Caco foi chamado de Everton Alfonsin somente até os 10 anos de idade. Quando deixou a casa dos pais e passou a viver nas ruas da zona norte da Capital, ganhou o apelido em referência ao sapo do desenho animado, alcunha pela qual é conhecido na cidade em que reside atualmente, Canoas, na Região Metropolitana. Além do novo batismo, a experiência na infância despertou nele a paixão pelos automóveis — durante um período, trabalhou nas antigas kombi táxi-lotação de transporte seletivo. E, segundo afirma, a falta de recursos fez com que passasse a dar mais valor a ações nas comunidades carentes.
— Eu fui tirado da rua e aprendi que se tu faz o bem, recebe de volta — afirma.
Aos 51 anos, Caco é o atual presidente da Ação Social Santa Isabel, mantenedora do Lar de idosos São José, e também empresário. Fundou a oficina de customização Cia do Caco, onde vende carrinhos de brinquedo originais ou estilizados. As réplicas têm referências a cenários detalhadamente personalizados: escritórios, delegacias com viaturas da polícia, postos de combustíveis, entre outros, ganham até mesmo a foto do cliente em miniatura.
Parte dos lucros do comércio é revertida para a entrega de cestas básicas em 11 bairros de Alvorada, Canoas e Porto Alegre. As doações são comprovadas pelas centenas de imagens mantidas no telefone celular e publicadas no perfil do Instagram.
A mais nova iniciativa voluntária está pronta, prestes a ser lançada. A partir do mês que vem, colocará em circulação um ônibus com consultórios adulto e pediátrico para atendimento gratuito nas mesmas regiões em que há distribuição de alimentos. O veículo, modelo Mercedes, fabricado em 2000, foi adquirido e montado com a venda dos carrinhos, garante o empresário, técnico em mecatrônica.
— Fizemos tudo aqui em quatro meses. Compramos o ônibus, colocamos a forração, dois aparelhos de ar-condicionado e os consultórios para levar os médicos até os moradores — explica.
A equipe profissional móvel será formada por estagiários de cursos de saúde da região, além dos médicos que atendem no asilo: clínico geral, pediatra e geriatra. Assistentes sociais e pedagogas complementarão o atendimento.
A reforma do coletivo, que incluiu a instalação de um elevador para cadeirantes, já foi finalizada. Mas a saída da garagem aguarda uma data especial: a organização presidida pelo voluntário completa 60 anos em 2 de agosto. A ideia é fazer uma pré-inauguração no último domingo de julho e repetir o gesto uma vez por mês, nos três municípios. O custo total, somada a aquisição, é de R$ 100 mil, bancados com recursos próprios — não há, reitera o idealizador, qualquer convênio com as prefeituras.
— Não gostamos de misturar política. Tudo é voluntário, uma forma de devolver as bênçãos que tive até hoje — justifica.

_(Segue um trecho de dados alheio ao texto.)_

(** * Serverless handlers for WaveApps invoicing and contract upload

    A shallow embedding of the five handler files of the repository:
    the invoice endpoint, the two listing endpoints, the business
    discovery script, the contract upload endpoint and the product
    provisioning endpoint.

    JavaScript values are embedded as a first-order datatype, numbers as
    IEEE binary64 floats (the kernel's primitive floats), strings as
    sequences of UTF-16 code units.  The handlers are [async] functions
    that talk to an external service through [fetch]; they are embedded in
    an exception monad that also records, in order, every outbound request
    issued.  The external services are an arbitrary deterministic function
    of the requests seen so far. *)

From Stdlib Require Import ZArith NArith QArith Qround List String Ascii Bool Lia.
From Stdlib Require Import DecimalString.
From Stdlib Require Import Floats.PrimFloat Floats.SpecFloat Floats.FloatOps.
From Stdlib Require Import Uint63.
Import ListNotations.

(* ================================================================== *)
(** * Part I: the embedding                                            *)
(* ================================================================== *)

(** ** JavaScript values *)

Module JS.

(** A string is its sequence of UTF-16 code units. *)
Definition jstring := list N.

(** An ASCII literal of the source, one code unit per character. *)
Definition lit (s : string) : jstring :=
  List.map N_of_ascii (list_ascii_of_string s).

Fixpoint str_eqb (a b : jstring) : bool :=
  match a, b with
  | [], [] => true
  | x :: a', y :: b' => N.eqb x y && str_eqb a' b'
  | _, _ => false
  end.

Fixpoint starts_with (p s : jstring) : bool :=
  match p, s with
  | [], _ => true
  | x :: p', y :: s' => N.eqb x y && starts_with p' s'
  | _ :: _, [] => false
  end.

(** [String.prototype.includes]: [q] occurs in [s] as a contiguous run. *)
Fixpoint includes (s q : jstring) : bool :=
  starts_with q s ||
  match s with
  | [] => false
  | _ :: s' => includes s' q
  end.

(** The values a parsed JSON document, a request field or an environment
    variable can be.  An object is the list of its own properties, in
    their order; a key occurs once. *)
#[warnings="-register-all"]
Inductive value : Type :=
| VUndefined
| VNull
| VBool (b : bool)
| VNum (x : float)
| VStr (s : jstring)
| VArr (elems : list value)
| VObj (props : list (jstring * value)).

(** ToBoolean. *)
Definition truthy (v : value) : bool :=
  match v with
  | VUndefined | VNull => false
  | VBool b => b
  | VNum x => negb (PrimFloat.is_zero x || PrimFloat.is_nan x)
  | VStr [] => false
  | VStr (_ :: _) => true
  | VArr _ | VObj _ => true
  end.

(** [a || b] and [a && b] return one of their operands. *)
Definition js_or (a b : value) : value := if truthy a then a else b.
Definition js_and (a b : value) : value := if truthy a then b else a.

Fixpoint own (props : list (jstring * value)) (k : jstring) : value :=
  match props with
  | [] => VUndefined
  | (k', v) :: rest => if str_eqb k' k then v else own rest k
  end.

(** [v.k] for a base that is neither [undefined] nor [null].  Every
    property name the handlers read with a static name ([errors], [data],
    [didSucceed], [customer], [id], [inputErrors], [message], [invoice],
    [viewUrl], [status], [business], [accounts], [products], [edges],
    [node], [name], [content], [download_url], [sha], [contractData],
    [packageKey], [q], ...) is absent from the prototypes of Object,
    Array, String, Number and Boolean, so only own properties of objects
    can answer. *)
Definition prop (v : value) (k : jstring) : value :=
  match v with
  | VObj props => own props k
  | _ => VUndefined
  end.

(** [v[0]]: first element of an array, first code unit of a string,
    own property [0] of an object. *)
Definition elem0 (v : value) : value :=
  match v with
  | VArr (x :: _) => x
  | VStr (c :: _) => VStr [c]
  | VObj props => own props (lit "0")
  | _ => VUndefined
  end.

(** An [Error] object: its message and the [waveErrors] property that
    some throw sites attach ([VUndefined] when never assigned). *)
Record js_error : Type := mkError {
  message : jstring;
  waveErrors : value
}.

Definition Error (msg : jstring) : js_error := mkError msg VUndefined.

(** The completion of an evaluation: a value, or a throw (for a promise:
    fulfilled or rejected). *)
Inductive outcome (A : Type) : Type :=
| Return (a : A)
| Throw (e : js_error).
Arguments Return {A} a.
Arguments Throw {A} e.

(** Reading a property of [undefined] or [null] throws a TypeError; the
    wording of the message is V8's. *)
Definition cannot_read (base : jstring) (k : jstring) : js_error :=
  Error (lit "Cannot read properties of " ++ base ++
         lit " (reading '" ++ k ++ lit "')").

Definition nullish (v : value) : bool :=
  match v with
  | VUndefined | VNull => true
  | _ => false
  end.

Definition get (v : value) (k : jstring) : outcome value :=
  match v with
  | VUndefined => Throw (cannot_read (lit "undefined") k)
  | VNull => Throw (cannot_read (lit "null") k)
  | _ => Return (prop v k)
  end.

Definition not_a_function (what : jstring) : js_error :=
  Error (what ++ lit " is not a function").

(** Built-in functions of the runtime whose definition is not part of the
    repository.  The handlers are parametric in them. *)
Class Builtins : Type := {
  (** [JSON.stringify] *)
  JSON_stringify : value -> jstring;
  (** Number::toString, as used by [String(x)] and template literals *)
  Number_toString : float -> jstring;
  (** [String.prototype.toLowerCase] *)
  String_toLowerCase : jstring -> jstring
}.

Fixpoint has_own (props : list (jstring * value)) (k : jstring) : bool :=
  match props with
  | [] => false
  | (k', _) :: rest => str_eqb k' k || has_own rest k
  end.

Section Join.

Variable piece_of : value -> outcome jstring.

(** [Array.prototype.join]: the pieces of the elements, converted from
    left to right, separated by commas. *)
Fixpoint join_outcome (l : list value) : outcome jstring :=
  match l with
  | [] => Return []
  | e :: rest =>
      match piece_of e with
      | Throw x => Throw x
      | Return piece =>
          match rest with
          | [] => Return piece
          | _ :: _ =>
              match join_outcome rest with
              | Throw x => Throw x
              | Return more => Return (piece ++ lit "," ++ more)
              end
          end
      end
  end.

End Join.

(** ToString, the coercion of template literals, [String(x)], property
    keys and [new Error(x)].  An object is converted by the [toString]
    method it inherits, unless an own property of that name, which in a
    parsed JSON document is never a function, hides it: the conversion
    then throws a TypeError. *)
Definition cannot_convert : js_error :=
  Error (lit "Cannot convert object to primitive value").

Fixpoint ToString {B : Builtins} (v : value) : outcome jstring :=
  match v with
  | VUndefined => Return (lit "undefined")
  | VNull => Return (lit "null")
  | VBool true => Return (lit "true")
  | VBool false => Return (lit "false")
  | VNum x => Return (Number_toString x)
  | VStr s => Return s
  | VArr elems =>
      join_outcome
        (fun e => match e with
                  | VUndefined | VNull => Return []
                  | _ => ToString e
                  end) elems
  | VObj props =>
      if has_own props (lit "toString") then Throw cannot_convert
      else Return (lit "[object Object]")
  end.

(** The error a statement [throw new Error(`<prefix>${x}`)] raises: the
    TypeError of the conversion when [x] cannot be converted. *)
Definition Error_with {B : Builtins} (prefix : jstring) (x : value) : js_error :=
  match ToString x with
  | Return s => Error (prefix ++ s)
  | Throw e => e
  end.

(** [throw new Error(x)]: the message is [ToString x], empty when [x] is
    [undefined]. *)
Definition new_Error {B : Builtins} (x : value) : js_error :=
  match x with
  | VUndefined => Error []
  | _ => Error_with [] x
  end.

(** The text of an environment variable. *)
Definition env_text (x : option jstring) : jstring :=
  match x with
  | Some s => s
  | None => []
  end.

(** *** Numbers *)

Definition float_of_Z (n : Z) : float :=
  if (n <? 0)%Z then PrimFloat.opp (PrimFloat.of_uint63 (Uint63.of_Z (- n)))
  else PrimFloat.of_uint63 (Uint63.of_Z n).

(** [list.length] as a Number. *)
Definition float_of_nat (n : nat) : float := float_of_Z (Z.of_nat n).

(** [Math.round]: the integer closest to [x], ties towards +infinity.
    A finite float with a non-negative exponent is already an integer;
    otherwise its magnitude is below 2^53 and so is the result. *)
Definition Math_round (x : float) : float :=
  match Prim2SF x with
  | S754_finite s m e =>
      if (0 <=? e)%Z then x
      else
        let d := (2 ^ (- e))%Z in
        let twice := if s then (- (2 * Z.pos m))%Z else (2 * Z.pos m)%Z in
        let n := ((twice + d) / (2 * d))%Z in
        if (n =? 0)%Z then (if s then PrimFloat.neg_zero else PrimFloat.zero)
        else float_of_Z n
  | _ => x
  end.

(** The exact rational a finite float denotes, in lowest terms. *)
Definition Q_of_float (x : float) : option Q :=
  match Prim2SF x with
  | S754_zero _ => Some 0%Q
  | S754_finite s m e =>
      let mag := if (0 <=? e)%Z then inject_Z (Z.pos m * 2 ^ e)
                 else Qmake (Z.pos m) (Z.to_pos (2 ^ (- e))) in
      Some (Qred (if s then Qopp mag else mag))
  | _ => None
  end.

(** *** Whitespace and [String.prototype.trim] *)

Definition is_white (c : N) : bool :=
  ((9 <=? c) && (c <=? 13) || (c =? 32) || (c =? 160) || (c =? 5760) ||
   (8192 <=? c) && (c <=? 8202) || (c =? 8232) || (c =? 8233) ||
   (c =? 8239) || (c =? 8287) || (c =? 12288) || (c =? 65279))%N.

Fixpoint trim_start (s : jstring) : jstring :=
  match s with
  | c :: s' => if is_white c then trim_start s' else s
  | [] => []
  end.

Definition trim (s : jstring) : jstring :=
  rev (trim_start (rev (trim_start s))).

End JS.
Export JS.

(** ** Dynamic property lookup on object literals *)

Module Proto.

(** [obj[key]] with a computed key searches the own properties of the
    literal and then [Object.prototype].  A member of the prototype is
    a built-in function, or, for [__proto__], the prototype object. *)
Inductive proto_member : Type :=
| ProtoFunction (fname : jstring)
| ProtoObject.

Inductive member (A : Type) : Type :=
| Own (a : A)
| Inherited (m : proto_member).
Arguments Own {A} a.
Arguments Inherited {A} m.

Definition Object_prototype_methods : list jstring :=
  List.map lit
    ["__defineGetter__"; "__defineSetter__"; "hasOwnProperty";
     "__lookupGetter__"; "__lookupSetter__"; "isPrototypeOf";
     "propertyIsEnumerable"; "toString"; "valueOf"; "toLocaleString"]%string.

Definition from_prototype (k : jstring) : option proto_member :=
  if str_eqb k (lit "__proto__") then Some ProtoObject
  else if str_eqb k (lit "constructor") then Some (ProtoFunction (lit "Object"))
  else if existsb (str_eqb k) Object_prototype_methods
       then Some (ProtoFunction k)
       else None.

Fixpoint assoc {A : Type} (obj : list (jstring * A)) (k : jstring) : option A :=
  match obj with
  | [] => None
  | (k', a) :: rest => if str_eqb k' k then Some a else assoc rest k
  end.

(** [None] is [undefined]. *)
Definition lookup {A : Type} (obj : list (jstring * A)) (k : jstring)
  : option (member A) :=
  match assoc obj k with
  | Some a => Some (Own a)
  | None => option_map Inherited (from_prototype k)
  end.

(** Members of the prototype are objects, hence truthy. *)
Definition member_truthy (m : member value) : bool :=
  match m with
  | Own v => truthy v
  | Inherited _ => true
  end.

(** [obj[key] || b] *)
Definition member_or (m : option (member value)) (b : value) : member value :=
  match m with
  | Some m' => if member_truthy m' then m' else Own b
  | None => Own b
  end.

(** What [JSON.stringify] leaves of a property value in a request body:
    a function-valued property is omitted, the prototype object has no
    enumerable property. *)
Definition as_sent (m : member value) : value :=
  match m with
  | Own v => v
  | Inherited (ProtoFunction _) => VUndefined
  | Inherited ProtoObject => VObj []
  end.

Procuradas por GZH, as prefeituras das cidades que estão no roteiro da unidade de saúde móvel afirmaram não haver restrições para a atividade. É solicitado um comunicado por parte do empresário e a estrutura do local passa por uma vistoria prévia.
Pintado de preto, o ônibus ganhou a frase “Unidade Móvel Cia do Caco” na lateral. A referência à paixão da família, os carros de corrida, está expressa nos adesivos que lembram a bandeirada na linha final das pistas de competição — Caco é piloto profissional e ministra um curso de direção evasiva às forças policiais gaúchas, com foco nos casos em que é necessária a perseguição a criminosos.
Filho de Caco, o técnico em informática Alex Lemos, 28 anos, é o responsável pela arte da unidade móvel.
— É gratificante demais esse trabalho voluntário. A gente nota a diferença quando vai na vila e vê quem precisa de ajuda. A pessoa se abraça na cesta básica. Tu sabe que ela vai comer todos os alimentos ali, não vai desperdiçar nada — comenta o jovem.
O maior desafio da reportagem de GZH, ao acompanhar o empreendedor na manhã desta quarta-feira (16), foi identificar qual das entidades o deixa mais orgulhoso: o esmero no cuidado da casa dos idosos, que emprega 70 funcionários e acolhe 50 pessoas, os veículos customizados ou a loja multicolorida com 12 mil miniaturas — entre elas, sua primeira criação, uma retroescavadeira de madeira. Há, ainda, uma área para a veneração aos santos da Umbanda, que o protegem no plano espiritual.
— O ontem não tem o que fazer, talvez amanhã não tenha tempo. Por isso, vamos levar saúde até as comunidades, levar esperança às pessoas no hoje. Estamos aqui na vida de passagem, nada levamos — finaliza o voluntário.